• Activity: Only some lines are wanted. Transcribe, exactly, the lines below from the line with "intros Hh Hw." up to and including the line with "to_pil raster_4ch = Returns im /\".

• Exercise inputs:
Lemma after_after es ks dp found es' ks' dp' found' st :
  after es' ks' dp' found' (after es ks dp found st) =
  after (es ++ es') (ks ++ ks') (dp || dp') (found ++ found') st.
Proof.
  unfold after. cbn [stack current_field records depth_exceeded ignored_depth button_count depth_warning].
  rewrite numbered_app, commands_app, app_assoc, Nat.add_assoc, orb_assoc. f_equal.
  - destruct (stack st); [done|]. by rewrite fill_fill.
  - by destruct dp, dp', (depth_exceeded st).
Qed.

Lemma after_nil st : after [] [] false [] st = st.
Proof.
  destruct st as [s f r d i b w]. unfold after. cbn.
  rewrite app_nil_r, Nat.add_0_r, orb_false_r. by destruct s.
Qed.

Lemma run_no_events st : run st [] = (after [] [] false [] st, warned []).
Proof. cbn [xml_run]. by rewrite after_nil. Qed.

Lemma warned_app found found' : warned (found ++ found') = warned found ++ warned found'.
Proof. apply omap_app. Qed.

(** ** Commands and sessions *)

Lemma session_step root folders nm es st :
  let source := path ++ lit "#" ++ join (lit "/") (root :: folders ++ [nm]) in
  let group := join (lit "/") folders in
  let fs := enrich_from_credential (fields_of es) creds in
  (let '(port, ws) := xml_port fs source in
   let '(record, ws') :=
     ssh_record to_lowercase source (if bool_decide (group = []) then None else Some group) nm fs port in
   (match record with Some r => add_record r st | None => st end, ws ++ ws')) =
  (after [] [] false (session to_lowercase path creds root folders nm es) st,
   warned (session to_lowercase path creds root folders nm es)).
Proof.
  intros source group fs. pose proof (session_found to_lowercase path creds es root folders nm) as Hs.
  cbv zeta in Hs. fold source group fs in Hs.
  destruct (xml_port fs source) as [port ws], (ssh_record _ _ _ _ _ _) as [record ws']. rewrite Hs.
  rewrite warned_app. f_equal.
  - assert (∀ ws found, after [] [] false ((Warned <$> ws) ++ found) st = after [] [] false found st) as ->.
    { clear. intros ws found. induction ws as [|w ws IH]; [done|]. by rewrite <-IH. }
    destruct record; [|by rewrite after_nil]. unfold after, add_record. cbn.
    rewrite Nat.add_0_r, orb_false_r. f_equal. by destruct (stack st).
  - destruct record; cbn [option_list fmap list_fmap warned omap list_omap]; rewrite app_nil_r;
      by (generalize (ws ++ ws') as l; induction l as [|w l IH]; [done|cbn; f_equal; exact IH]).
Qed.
---
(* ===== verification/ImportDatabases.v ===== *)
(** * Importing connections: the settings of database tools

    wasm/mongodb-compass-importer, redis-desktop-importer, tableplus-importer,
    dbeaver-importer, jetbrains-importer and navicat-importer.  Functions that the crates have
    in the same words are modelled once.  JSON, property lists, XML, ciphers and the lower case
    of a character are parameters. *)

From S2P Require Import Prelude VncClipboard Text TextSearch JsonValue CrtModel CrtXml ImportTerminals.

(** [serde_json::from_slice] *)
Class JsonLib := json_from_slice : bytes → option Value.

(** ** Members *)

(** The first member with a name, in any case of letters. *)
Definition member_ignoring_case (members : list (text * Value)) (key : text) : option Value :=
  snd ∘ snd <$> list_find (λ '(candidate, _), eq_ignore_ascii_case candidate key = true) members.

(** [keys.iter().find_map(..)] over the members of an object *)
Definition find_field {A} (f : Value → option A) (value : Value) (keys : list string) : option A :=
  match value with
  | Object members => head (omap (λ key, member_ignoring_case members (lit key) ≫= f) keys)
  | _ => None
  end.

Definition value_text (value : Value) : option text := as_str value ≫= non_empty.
...
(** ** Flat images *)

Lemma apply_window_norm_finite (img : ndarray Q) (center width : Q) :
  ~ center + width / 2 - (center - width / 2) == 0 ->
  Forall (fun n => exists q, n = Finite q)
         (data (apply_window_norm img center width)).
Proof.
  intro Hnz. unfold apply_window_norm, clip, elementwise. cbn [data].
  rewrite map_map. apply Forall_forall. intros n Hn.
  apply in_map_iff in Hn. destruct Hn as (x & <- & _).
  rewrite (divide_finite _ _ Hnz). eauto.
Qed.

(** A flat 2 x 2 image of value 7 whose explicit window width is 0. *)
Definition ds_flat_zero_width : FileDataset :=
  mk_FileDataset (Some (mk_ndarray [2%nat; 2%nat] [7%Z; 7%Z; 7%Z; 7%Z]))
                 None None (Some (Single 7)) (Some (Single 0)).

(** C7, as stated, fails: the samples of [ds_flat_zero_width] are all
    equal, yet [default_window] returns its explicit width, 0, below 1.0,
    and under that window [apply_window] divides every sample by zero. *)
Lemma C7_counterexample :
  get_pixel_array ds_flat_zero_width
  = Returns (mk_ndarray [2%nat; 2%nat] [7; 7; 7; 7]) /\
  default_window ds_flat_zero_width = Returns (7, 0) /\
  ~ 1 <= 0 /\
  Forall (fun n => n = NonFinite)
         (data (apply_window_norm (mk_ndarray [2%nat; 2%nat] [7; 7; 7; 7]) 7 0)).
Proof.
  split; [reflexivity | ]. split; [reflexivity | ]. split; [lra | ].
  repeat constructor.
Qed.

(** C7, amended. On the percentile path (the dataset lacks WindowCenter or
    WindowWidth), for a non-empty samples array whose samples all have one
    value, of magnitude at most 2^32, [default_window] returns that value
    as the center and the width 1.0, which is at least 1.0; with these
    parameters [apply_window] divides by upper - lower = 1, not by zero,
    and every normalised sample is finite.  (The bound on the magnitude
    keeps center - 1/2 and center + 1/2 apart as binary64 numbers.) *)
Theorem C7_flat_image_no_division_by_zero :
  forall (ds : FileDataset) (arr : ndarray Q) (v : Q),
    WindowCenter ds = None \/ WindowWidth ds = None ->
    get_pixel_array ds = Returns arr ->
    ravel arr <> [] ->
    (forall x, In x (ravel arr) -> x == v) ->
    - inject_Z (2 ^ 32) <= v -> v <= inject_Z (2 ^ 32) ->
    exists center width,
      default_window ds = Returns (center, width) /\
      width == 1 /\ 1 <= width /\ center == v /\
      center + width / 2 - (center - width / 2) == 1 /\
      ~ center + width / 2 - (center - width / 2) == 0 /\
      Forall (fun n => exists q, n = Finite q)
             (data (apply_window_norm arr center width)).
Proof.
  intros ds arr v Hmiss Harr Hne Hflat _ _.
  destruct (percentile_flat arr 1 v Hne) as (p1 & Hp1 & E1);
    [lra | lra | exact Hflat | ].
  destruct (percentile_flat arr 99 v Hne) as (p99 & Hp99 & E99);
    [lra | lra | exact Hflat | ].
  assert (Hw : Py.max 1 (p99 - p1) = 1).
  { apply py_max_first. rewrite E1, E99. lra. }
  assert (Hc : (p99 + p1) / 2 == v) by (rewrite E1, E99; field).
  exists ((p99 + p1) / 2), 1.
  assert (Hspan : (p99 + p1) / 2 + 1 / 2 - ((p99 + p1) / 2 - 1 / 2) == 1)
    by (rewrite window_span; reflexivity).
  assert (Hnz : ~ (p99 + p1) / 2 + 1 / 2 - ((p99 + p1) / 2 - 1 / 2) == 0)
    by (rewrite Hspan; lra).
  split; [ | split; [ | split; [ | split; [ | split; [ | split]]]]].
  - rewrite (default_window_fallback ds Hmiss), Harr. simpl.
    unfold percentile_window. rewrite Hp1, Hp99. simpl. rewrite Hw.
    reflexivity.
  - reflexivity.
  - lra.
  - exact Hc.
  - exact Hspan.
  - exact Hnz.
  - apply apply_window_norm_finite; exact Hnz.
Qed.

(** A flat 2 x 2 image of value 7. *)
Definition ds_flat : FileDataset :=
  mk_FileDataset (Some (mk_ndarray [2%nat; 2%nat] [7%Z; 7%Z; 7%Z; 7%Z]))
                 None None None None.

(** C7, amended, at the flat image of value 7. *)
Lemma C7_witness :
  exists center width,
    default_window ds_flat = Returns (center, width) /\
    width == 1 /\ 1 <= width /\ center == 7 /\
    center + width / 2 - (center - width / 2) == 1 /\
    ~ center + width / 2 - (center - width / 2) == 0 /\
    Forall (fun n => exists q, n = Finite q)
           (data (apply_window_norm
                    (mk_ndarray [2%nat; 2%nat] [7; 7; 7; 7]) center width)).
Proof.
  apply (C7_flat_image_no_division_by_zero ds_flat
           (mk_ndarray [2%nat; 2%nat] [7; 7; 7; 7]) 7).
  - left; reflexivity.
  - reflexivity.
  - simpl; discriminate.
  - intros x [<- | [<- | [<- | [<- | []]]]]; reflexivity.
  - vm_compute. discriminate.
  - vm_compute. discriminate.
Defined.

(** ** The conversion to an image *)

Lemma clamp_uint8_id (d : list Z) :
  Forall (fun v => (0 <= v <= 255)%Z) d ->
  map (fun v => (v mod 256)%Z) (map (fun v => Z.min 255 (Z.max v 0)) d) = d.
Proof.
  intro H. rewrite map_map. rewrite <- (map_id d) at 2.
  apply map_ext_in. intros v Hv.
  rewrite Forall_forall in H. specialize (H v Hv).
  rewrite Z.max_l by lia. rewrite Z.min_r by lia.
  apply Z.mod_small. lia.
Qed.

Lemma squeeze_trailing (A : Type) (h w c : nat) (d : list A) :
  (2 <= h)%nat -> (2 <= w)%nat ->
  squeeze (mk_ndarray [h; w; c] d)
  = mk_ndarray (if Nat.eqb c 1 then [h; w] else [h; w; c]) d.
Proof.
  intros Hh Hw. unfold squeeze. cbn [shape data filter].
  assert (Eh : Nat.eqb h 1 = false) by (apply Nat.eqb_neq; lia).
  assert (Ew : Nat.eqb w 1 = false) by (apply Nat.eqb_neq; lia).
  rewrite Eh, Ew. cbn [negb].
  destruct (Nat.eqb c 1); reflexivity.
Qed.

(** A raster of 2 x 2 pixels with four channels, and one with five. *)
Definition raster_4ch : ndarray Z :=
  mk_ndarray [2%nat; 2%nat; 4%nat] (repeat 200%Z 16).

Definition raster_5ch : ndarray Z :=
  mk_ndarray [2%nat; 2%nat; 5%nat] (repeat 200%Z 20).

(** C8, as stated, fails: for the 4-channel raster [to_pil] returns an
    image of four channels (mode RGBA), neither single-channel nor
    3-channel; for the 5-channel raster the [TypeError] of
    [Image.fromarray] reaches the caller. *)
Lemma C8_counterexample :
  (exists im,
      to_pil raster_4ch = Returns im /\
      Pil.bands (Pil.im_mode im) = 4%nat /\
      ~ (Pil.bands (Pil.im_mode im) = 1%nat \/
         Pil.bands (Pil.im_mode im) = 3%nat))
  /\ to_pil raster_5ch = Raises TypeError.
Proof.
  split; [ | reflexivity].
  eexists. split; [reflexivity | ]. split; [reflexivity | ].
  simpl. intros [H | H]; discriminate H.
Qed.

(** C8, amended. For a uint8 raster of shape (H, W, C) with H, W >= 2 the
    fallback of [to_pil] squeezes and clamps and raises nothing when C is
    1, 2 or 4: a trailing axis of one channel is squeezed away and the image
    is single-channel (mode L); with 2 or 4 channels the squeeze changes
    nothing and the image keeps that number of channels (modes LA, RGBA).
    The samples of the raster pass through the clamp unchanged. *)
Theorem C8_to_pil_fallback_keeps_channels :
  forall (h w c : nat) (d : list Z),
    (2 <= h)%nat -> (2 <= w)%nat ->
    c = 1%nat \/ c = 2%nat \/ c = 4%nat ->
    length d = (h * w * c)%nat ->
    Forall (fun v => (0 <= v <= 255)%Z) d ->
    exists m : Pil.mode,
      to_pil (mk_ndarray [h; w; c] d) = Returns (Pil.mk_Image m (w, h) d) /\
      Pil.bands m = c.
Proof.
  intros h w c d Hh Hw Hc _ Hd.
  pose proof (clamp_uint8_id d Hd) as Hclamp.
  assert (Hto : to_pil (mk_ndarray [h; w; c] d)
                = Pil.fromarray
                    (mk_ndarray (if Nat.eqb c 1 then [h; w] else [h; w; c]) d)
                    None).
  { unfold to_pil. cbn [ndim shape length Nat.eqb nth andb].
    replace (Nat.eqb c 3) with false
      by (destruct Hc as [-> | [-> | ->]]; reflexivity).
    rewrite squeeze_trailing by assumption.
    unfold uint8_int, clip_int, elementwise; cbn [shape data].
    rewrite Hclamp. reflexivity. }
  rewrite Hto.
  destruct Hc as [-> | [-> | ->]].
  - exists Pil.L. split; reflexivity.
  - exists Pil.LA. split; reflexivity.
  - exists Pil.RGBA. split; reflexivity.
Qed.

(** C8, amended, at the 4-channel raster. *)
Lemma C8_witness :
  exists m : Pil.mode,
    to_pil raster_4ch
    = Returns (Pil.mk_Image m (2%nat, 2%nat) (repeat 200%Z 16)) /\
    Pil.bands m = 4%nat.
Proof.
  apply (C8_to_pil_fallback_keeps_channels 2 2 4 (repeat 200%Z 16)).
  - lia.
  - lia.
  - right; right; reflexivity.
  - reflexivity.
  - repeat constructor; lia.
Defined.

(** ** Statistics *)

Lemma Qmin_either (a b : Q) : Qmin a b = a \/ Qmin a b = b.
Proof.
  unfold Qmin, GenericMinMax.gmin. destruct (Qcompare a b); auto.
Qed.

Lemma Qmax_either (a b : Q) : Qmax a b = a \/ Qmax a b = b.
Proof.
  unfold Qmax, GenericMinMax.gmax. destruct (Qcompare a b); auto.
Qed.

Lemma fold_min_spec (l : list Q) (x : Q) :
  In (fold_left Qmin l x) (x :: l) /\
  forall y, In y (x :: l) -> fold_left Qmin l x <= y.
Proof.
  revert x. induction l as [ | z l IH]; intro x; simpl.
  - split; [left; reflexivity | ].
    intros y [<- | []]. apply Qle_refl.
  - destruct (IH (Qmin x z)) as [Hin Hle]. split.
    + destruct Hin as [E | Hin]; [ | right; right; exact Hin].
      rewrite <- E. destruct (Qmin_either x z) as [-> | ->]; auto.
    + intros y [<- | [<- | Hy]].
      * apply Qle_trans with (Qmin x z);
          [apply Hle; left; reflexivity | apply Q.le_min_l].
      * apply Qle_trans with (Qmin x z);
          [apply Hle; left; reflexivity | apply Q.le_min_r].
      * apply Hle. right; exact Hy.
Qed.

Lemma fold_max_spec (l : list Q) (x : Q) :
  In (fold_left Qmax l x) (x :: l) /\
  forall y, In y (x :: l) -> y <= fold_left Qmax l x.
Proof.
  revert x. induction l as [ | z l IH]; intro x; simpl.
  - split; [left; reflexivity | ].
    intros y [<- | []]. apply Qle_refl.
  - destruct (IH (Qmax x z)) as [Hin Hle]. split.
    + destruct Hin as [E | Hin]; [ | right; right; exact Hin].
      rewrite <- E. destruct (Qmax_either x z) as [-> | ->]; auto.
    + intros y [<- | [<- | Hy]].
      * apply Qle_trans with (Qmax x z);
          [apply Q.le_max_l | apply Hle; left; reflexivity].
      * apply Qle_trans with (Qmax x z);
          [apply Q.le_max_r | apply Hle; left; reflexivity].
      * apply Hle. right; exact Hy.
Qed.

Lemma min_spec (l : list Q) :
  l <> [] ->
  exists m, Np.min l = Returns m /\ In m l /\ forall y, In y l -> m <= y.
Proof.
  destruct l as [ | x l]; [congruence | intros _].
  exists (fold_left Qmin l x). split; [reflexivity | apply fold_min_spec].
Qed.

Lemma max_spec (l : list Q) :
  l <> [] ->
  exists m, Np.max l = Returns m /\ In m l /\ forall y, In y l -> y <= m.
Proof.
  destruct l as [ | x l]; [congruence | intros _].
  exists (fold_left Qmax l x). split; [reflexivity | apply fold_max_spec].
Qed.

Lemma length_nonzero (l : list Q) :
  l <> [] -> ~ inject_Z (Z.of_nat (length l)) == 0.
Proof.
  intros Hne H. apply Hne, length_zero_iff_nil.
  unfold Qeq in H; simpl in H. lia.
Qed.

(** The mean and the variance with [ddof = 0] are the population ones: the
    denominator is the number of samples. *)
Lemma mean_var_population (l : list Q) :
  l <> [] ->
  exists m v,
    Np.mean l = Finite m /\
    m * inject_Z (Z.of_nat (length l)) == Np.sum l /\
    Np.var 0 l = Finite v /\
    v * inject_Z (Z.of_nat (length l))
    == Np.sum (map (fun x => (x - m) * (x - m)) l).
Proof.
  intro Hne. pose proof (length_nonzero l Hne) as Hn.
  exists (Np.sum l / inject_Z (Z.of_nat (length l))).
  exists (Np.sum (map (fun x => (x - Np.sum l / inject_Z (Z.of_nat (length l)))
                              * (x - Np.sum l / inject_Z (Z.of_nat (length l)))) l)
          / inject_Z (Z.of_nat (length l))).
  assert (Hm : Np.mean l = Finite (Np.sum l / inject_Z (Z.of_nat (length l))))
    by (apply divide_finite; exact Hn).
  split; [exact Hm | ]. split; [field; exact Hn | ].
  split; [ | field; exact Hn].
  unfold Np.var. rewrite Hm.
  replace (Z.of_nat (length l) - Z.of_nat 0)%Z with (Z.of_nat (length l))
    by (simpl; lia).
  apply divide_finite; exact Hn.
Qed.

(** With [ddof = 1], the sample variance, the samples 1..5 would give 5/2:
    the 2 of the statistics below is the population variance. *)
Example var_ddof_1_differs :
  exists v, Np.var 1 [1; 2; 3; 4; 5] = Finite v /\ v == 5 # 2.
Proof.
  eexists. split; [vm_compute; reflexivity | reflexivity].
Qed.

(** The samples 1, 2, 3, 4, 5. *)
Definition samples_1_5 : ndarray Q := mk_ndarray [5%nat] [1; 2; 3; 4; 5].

• Problem solution:
  intros Hh Hw. unfold squeeze. cbn [shape data filter].
  assert (Eh : Nat.eqb h 1 = false) by (apply Nat.eqb_neq; lia).
  assert (Ew : Nat.eqb w 1 = false) by (apply Nat.eqb_neq; lia).
  rewrite Eh, Ew. cbn [negb].
  destruct (Nat.eqb c 1); reflexivity.
Qed.

(** A raster of 2 x 2 pixels with four channels, and one with five. *)
Definition raster_4ch : ndarray Z :=
  mk_ndarray [2%nat; 2%nat; 4%nat] (repeat 200%Z 16).

Definition raster_5ch : ndarray Z :=
  mk_ndarray [2%nat; 2%nat; 5%nat] (repeat 200%Z 20).

(** C8, as stated, fails: for the 4-channel raster [to_pil] returns an
    image of four channels (mode RGBA), neither single-channel nor
    3-channel; for the 5-channel raster the [TypeError] of
    [Image.fromarray] reaches the caller. *)
Lemma C8_counterexample :
  (exists im,
      to_pil raster_4ch = Returns im /\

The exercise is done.